Monday, Dec. 15, 1941

Plan for an A.E.F.

A confidential report prepared by . . . direction of President Roosevelt calls for American expeditionary forces aggregating 5,000,000 men for a final land offensive against Germany and her satellites. It contemplates total armed forces of 10,045,658 men . . . is a blueprint for total war . . . in at least two oceans and three continents. . . . July 1, 1943 is fixed as the date for the beginning of the final supreme effort by American land forces to defeat the mighty German Army in Europe. . . . Against Japan the report recommends eventual "strategic methods" consisting of a strong defense of Siberia . . . a reduction of Japanese military power by air raids and a Chinese offensive against the Japanese forces of occupation. . . .

This was the story that confronted President Roosevelt last week in Colonel Robert Rutherford McCormick's violently isolationist Chicago Tribune.

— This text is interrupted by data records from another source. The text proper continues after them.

(* ===== verification/MrFiles.v ===== *)
(** * The files of a MapReduce job as text

    mr/worker.go writes the intermediate files as JSON, one pair per line, and
    reads every file that matches with a JSON decoder, until the decoder
    reports an error; the output files are lines of text.  Here are the pairs,
    the texts, what is read back from them, and when an output file, which the
    pattern also matches, reads as no pair at all. *)

From S2P Require Import Prelude GoText Json.
Local Open Scope Z_scope.

Definition newline : ascii := char 10.

(** a pair, and a line of an output file: key and value *)
Record KeyValue := { Key : string; Value : string }.
Definition line : Type := string * string.

(** ** json.Encoder and json.Decoder on a [KeyValue] *)

Definition kv_json (kv : KeyValue) : chars :=
  object [member (to_chars "Key") (quote (to_chars (Key kv)));
          member (to_chars "Value") (quote (to_chars (Value kv)))].

(** [enc.Encode(&kv)], and the loop over a bucket *)
Definition Encode (kv : KeyValue) : chars := kv_json kv ++ [newline].
Definition encode_file (l : list KeyValue) : chars := concat (Encode <$> l).

Definition dec_member (kv : KeyValue) (m : chars * json) : option KeyValue :=
  let '(k, v) := m in
  if same_name k "Key" then
    x ← dec_string (to_chars (Key kv)) v; Some {| Key := of_chars x; Value := Value kv |}
  else if same_name k "Value" then
    x ← dec_string (to_chars (Value kv)) v; Some {| Key := Key kv; Value := of_chars x |}
  else Some kv.

Definition zero_kv : KeyValue := {| Key := ""; Value := "" |}.

(** assigning a JSON value to [var kv KeyValue]; [null] leaves it as it is *)
Definition dec_kv (v : json) : option KeyValue :=
  match v with
  | JNull => Some zero_kv
  | JObj ms => foldl (λ okv m, kv ← okv; dec_member kv m) (Some zero_kv) ms
  | _ => None
  end.

(** [dec.Decode(&kv)] on what is left of the file.  The decoder takes one value
    and looks at what follows only in the next call. *)
Definition Decode (s : chars) : option (KeyValue * chars) :=
  '(v, r) ← parse (parse_fuel s) 0 AtValue s;
  kv ← dec_kv v;
  Some (kv, r).

(** the loop that reads a file; each turn takes a character at least *)
Fixpoint decode_loop (fuel : nat) (s : chars) : list KeyValue :=
  match fuel with
  | O => []
  | S fuel' =>
      match Decode s with
      | Some (kv, r) => kv :: decode_loop fuel' r
      | None => []
      end
  end.
Definition decode_file (s : chars) : list KeyValue := decode_loop (length s) s.

(** [fmt.Fprintf(tmpFile, "%v %v\n", key, output)] *)
Definition line_text (l : line) : chars :=
  to_chars (fst l) ++ " "%char :: to_chars (snd l) ++ [newline].
Definition out_text (ls : list line) : chars := concat (line_text <$> ls).

(** what a reduce task reads from an output file *)
Definition decode_lines (ls : list line) : list KeyValue := decode_file (out_text ls).

(** what it reads from a file of pairs *)
Definition reread (l : list KeyValue) : list KeyValue := decode_file (encode_file l).

(** ** The fuel of the reading loop is enough *)

Lemma Decode_parses s : Decode s = '(v, r) ← parses 0 AtValue s; kv ← dec_kv v; Some (kv, r).
Proof. unfold Decode. rewrite (parse_fuel_enough (need AtValue s)); [done|done|]. unfold parse_fuel; simpl. lia. Qed.

Lemma Decode_shrinks s kv r : Decode s = Some (kv, r) → (length r < length s)%nat.
Proof.
  unfold Decode. intros E.
  destruct (parse (parse_fuel s) 0 AtValue s) as [[v r']|] eqn:Ep; [|done].
  apply parse_shrinks in Ep. simpl in E. destruct (dec_kv v); by simplify_eq/=.
Qed.

Lemma decode_loop_enough f s : (length s ≤ f)%nat → decode_loop f s = decode_file s.
Proof.
  unfold decode_file. remember (length s) as m eqn:E. revert f s E.
  induction m as [m IH] using lt_wf_ind. intros f s -> Hf.
  destruct (Decode s) as [[kv r]|] eqn:Ed.
  - pose proof (Decode_shrinks _ _ _ Ed). destruct f as [|f]; [lia|].
    destruct (length s) as [|m] eqn:Em; [lia|]. cbn [decode_loop]. rewrite Ed. f_equal.
    rewrite (IH (length r) ltac:(lia) f r eq_refl) by lia.
    symmetry. by apply (IH (length r) ltac:(lia) m r eq_refl ltac:(lia)).
  - by destruct f, (length s); cbn [decode_loop]; rewrite ?Ed.
Qed.

Lemma decode_file_eq s :
  decode_file s = match Decode s with Some (kv, r) => kv :: decode_file r | None => [] end.
Proof.
  rewrite <-(decode_loop_enough (S (length s))) by lia. cbn [decode_loop].
  destruct (Decode s) as [[kv r]|] eqn:E; [|done]. apply Decode_shrinks in E.
  by rewrite decode_loop_enough by lia.
Qed.

(** ** Intermediate files are read back *)

Definition utf8_kv (kv : KeyValue) : Prop :=
  valid_utf8 (to_chars (Key kv)) = true ∧ valid_utf8 (to_chars (Value kv)) = true.

(** the white space between two values is skipped *)
Lemma Decode_newline s : Decode (newline :: s) = Decode s.
Proof.
  rewrite !Decode_parses, !(parses_eq 0 AtValue). cbn [parse_body]. unfold parse_value.
  assert (skip_ws (newline :: s) = skip_ws s) as ->; [|done].
  unfold skip_ws. cbn [span]. change (is_space newline) with true. by destruct (span is_space s).
Qed.

Lemma decode_file_newline s : decode_file (newline :: s) = decode_file s.
Proof. by rewrite !decode_file_eq, Decode_newline. Qed.

Lemma Decode_kv_json kv r : utf8_kv kv → Decode (kv_json kv ++ r) = Some (kv, r).
Proof.
  intros [Hk Hv]. rewrite Decode_parses.
  change (kv_json kv) with (object (zip_with member [to_chars "Key"; to_chars "Value"]
    [quote (to_chars (Key kv)); quote (to_chars (Value kv))])).
  rewrite (object_read 0 _ _ [JStr (to_chars (Key kv)); JStr (to_chars (Value kv))]); [|done| |done|reflexivity|done].
  - cbn [mbind option_bind zip zip_with dec_kv foldl].
    unfold dec_member. change (same_name (to_chars "Key") "Key") with true.
    change (same_name (to_chars "Value") "Key") with false.
    change (same_name (to_chars "Value") "Value") with true. cbn [mbind option_bind dec_string Key Value].
    rewrite !of_to_chars. by destruct kv.
  - constructor; [by apply reads_string|]. constructor; [by apply reads_string|constructor].
Qed.

Lemma reread_utf8 l : Forall utf8_kv l → reread l = l.
Proof.
  unfold reread. induction 1 as [|kv l Hkv Hl IH]; [done|]. unfold encode_file, Encode in *. rewrite fmap_cons.
  cbn [concat]. rewrite <-app_assoc, decode_file_eq, Decode_kv_json by done. cbn [app].
  by rewrite decode_file_newline, IH.
Qed.

(** An intermediate file is read back as the pairs that were written to it,
    in their order, when keys and values are well-formed UTF-8. *)
Theorem intermediate_round_trip l : Forall utf8_kv l → decode_file (encode_file l) = l.
Proof. apply reread_utf8. Qed.

(** ** Output files read as no pair *)

(** no JSON value but [null], [true] and [false] starts with such a character *)
Definition word_start (c : ascii) : bool :=
  negb (is_space c) && negb (is_digit c) && bool_decide (c ∉ ["{"; "["; dquote; "-"]%char).

(** keys that the decoder stops at *)
Definition inert (k : string) : Prop :=
  (∃ c r, to_chars k = c :: r ∧ word_start c = true) ∧ strip (to_chars "null") (to_chars k) = None.

Lemma strip_app_space p w t :
  " "%char ∉ p → strip p (w ++ " "%char :: t) ≠ None → strip p w ≠ None.
Proof.
  revert p. induction w as [|c w IH]; intros [|d p] Hp; try done.
  - cbn [app strip]. case_decide as E; [|done]. intros _. subst. set_solver.
  - cbn [app strip]. case_decide; [|done]. apply IH. set_solver.
Qed.

Lemma valid_number_word c l : word_start c = true → valid_number (fst (span num_char (c :: l))) = false.
Proof.
  unfold word_start. intros [[_ Hd%negb_true_iff]%andb_true_iff Hc%bool_decide_eq_true]%andb_true_iff.
  cbn [span]. destruct (num_char c) eqn:Hn; [|done]. destruct (span num_char l) as [a b]. cbn [fst].
  unfold valid_number. rewrite (strip1_ne "-") by (intros <-; set_solver). cbn [default option_map].
  unfold default. rewrite (strip1_ne "0") by (intros <-; done).
  cbn [span]. by rewrite Hd.
Qed.

Lemma Decode_word c l :
  word_start c = true → strip (to_chars "null") (c :: l) = None → Decode (c :: l) = None.
Proof.
  intros Hc Hnull. rewrite Decode_parses, parses_eq. cbn [parse_body]. unfold parse_value.
  pose proof (valid_number_word c l Hc) as Hnum. unfold word_start in Hc.
  apply andb_true_iff in Hc as [[Hs%negb_true_iff _]%andb_true_iff Hc%bool_decide_eq_true].
  rewrite skip_ws_cons by done. rewrite !strip1_ne by (intros <-; set_solver).
  unfold parse_scalar, words. cbn [omap list_omap fst snd]. rewrite Hnull. cbn [fmap option_fmap option_map].
  destruct (strip (to_chars "true") (c :: l)); [done|]. cbn [fmap option_fmap option_map].
  destruct (strip (to_chars "false") (c :: l)); [done|]. cbn [fmap option_fmap option_map].
  destruct (span num_char (c :: l)) as [lit r]. cbn [fst] in Hnum. by rewrite Hnum.
Qed.

Lemma decode_lines_inert ls : (∀ l, head ls = Some l → inert (fst l)) → decode_lines ls = [].
Proof.
  unfold decode_lines. destruct ls as [|[k v] ls]; intros Hk; [done|].
  destruct (Hk _ eq_refl) as [(c & r & E & Hc) Hnull]. cbn [fst] in *.
  rewrite decode_file_eq. unfold out_text, line_text. rewrite fmap_cons. cbn [concat fst snd].
  rewrite <-app_assoc. cbn [app].
  assert (∀ t, strip (to_chars "null") (to_chars k ++ " "%char :: t) = None) as Hn.
  { intros t. apply eq_None_not_Some. intros [x Hx].
    refine (strip_app_space (to_chars "null") (to_chars k) t _ _ Hnull); [|congruence].
    apply (bool_decide_unpack _). vm_compute. exact I. }
  rewrite E in Hn |- *. cbn [app] in *. rewrite Decode_word; [done|done|apply Hn].
Qed.

Definition example_pairs : list KeyValue :=
  [{| Key := "naïve"; Value := "1" |}; {| Key := "a<b"; Value := "line\n" |}].

Lemma intermediate_round_trip_witness : decode_file (encode_file example_pairs) = example_pairs.
Proof.
  apply intermediate_round_trip.
  constructor; [split; vm_compute; reflexivity|]. constructor; [split; vm_compute; reflexivity|constructor].
Defined.

(** Otherwise it is not: a byte that is not UTF-8 comes back as the replacement
    character. *)
Lemma reread_ill_formed :
  reread [{| Key := of_chars ["a"%char; char 255]; Value := "1" |}] = [{| Key := of_chars ["a"%char; char 239; char 191; char 189]; Value := "1" |}].
Proof. vm_compute. reflexivity. Qed.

It purported to be a transcript of a secret document drawn up for President Roosevelt by the high command of the U.S. Army & Navy.

Washington buzzed with the disclosure, but the Government seemed strangely unconcerned. White House Secretary Steve Early would neither confirm nor deny it. To a crowd of agitated reporters, he remarked calmly: "Your right to print the news is . . . unchallenged and unquestioned."

At his press conference next morning, President Roosevelt had nothing to say. He referred newsmen to the Secretary of War. At the War Department, spry old Secretary Henry L. Stimson said: "What would you think of an American general staff which . . . did not investigate and study every conceivable type of emergency . . . and every possible method of meeting that emergency?"

When Japan attacked the U.S. this week, suddenly and without warning, the Tribune story looked very dead indeed. Dead, too, was the specter of war which Colonel McCormick had waved before the Midwest for the last two years, laid by a menace far more grim and real.